** PROBLEM **
Search the records for "list". Report every line where it occurs.
INFORMATION SUPPLIED Block Start
(** * Retrieval and MMR re-ranking: a shallow embedding of
      [src/retrieval/retriever.py] ([HybridRetriever]).

    Python floats are modelled as real numbers ([R]): products, sums,
    quotients and square roots are exact, and there is neither NaN nor
    infinity; the theorems about selection are stated against the scores
    the code computes, and [Binary64] evaluates the similarity and the
    score on the program's floats where rounding decides.  Python exceptions are modelled by the [Raise] constructor of
    [result]; Python dictionaries used as documents are records, the
    free-form [metadata] dictionary is a finite map. *)

From Stdlib Require Import Reals Lra ZArith Sorted.
From Stdlib Require PrimFloat.
From stdpp Require Import gmap strings list.

Open Scope R_scope.

(** ** Exceptions and the error monad *)

Inductive exn : Type :=
  | ValueError (msg : string)
  | ExternalError (origin : string) (msg : string).

Inductive result (A : Type) : Type :=
  | Ok (a : A)
  | Raise (e : exn).
Arguments Ok {A} a.
Arguments Raise {A} e.

#[global] Instance result_ret : MRet result := @Ok.
#[global] Instance result_bind : MBind result := λ A B k m,
  match m with
  | Ok a => k a
  | Raise e => Raise e
  end.

#[global] Instance result_fmap : FMap result := λ A B f m,
  match m with
  | Ok a => Ok (f a)
  | Raise e => Raise e
  end.

(** A comprehension [[f x for x in l]] whose body may raise: the first
    exception aborts the whole comprehension. *)
Fixpoint for_each {A B} (f : A → result B) (l : list A) : result (list B) :=
  match l with
  | [] => Ok []
  | x :: l' => y ← f x; ys ← for_each f l'; Ok (y :: ys)
  end.

(** ** Real comparisons as booleans *)

Definition Rgtb (x y : R) : bool := if Rlt_dec y x then true else false.
Definition Reqb (x y : R) : bool := if Req_dec_T x y then true else false.

#[global] Instance R_eq_dec : EqDecision R := Req_dec_T.

(** ** Python built-ins used by the retriever *)

Module Py.

(** [len(range(n))]: a negative bound gives the empty range. *)
Definition range_len (n : Z) : nat := Z.to_nat n.

(** [l[:k]], negative [k] counting from the end. *)
Definition slice_to {A} (l : list A) (k : Z) : list A :=
  if (0 <=? k)%Z then take (Z.to_nat k) l
  else take (Z.to_nat (Z.of_nat (length l) + k)) l.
INFORMATION SUPPLIED Block End
** ANSWER TO THE PROBLEM **
From stdpp Require Import gmap strings list.
Fixpoint for_each {A B} (f : A → result B) (l : list A) : result (list B) :=
Definition slice_to {A} (l : list A) (k : Z) : list A :=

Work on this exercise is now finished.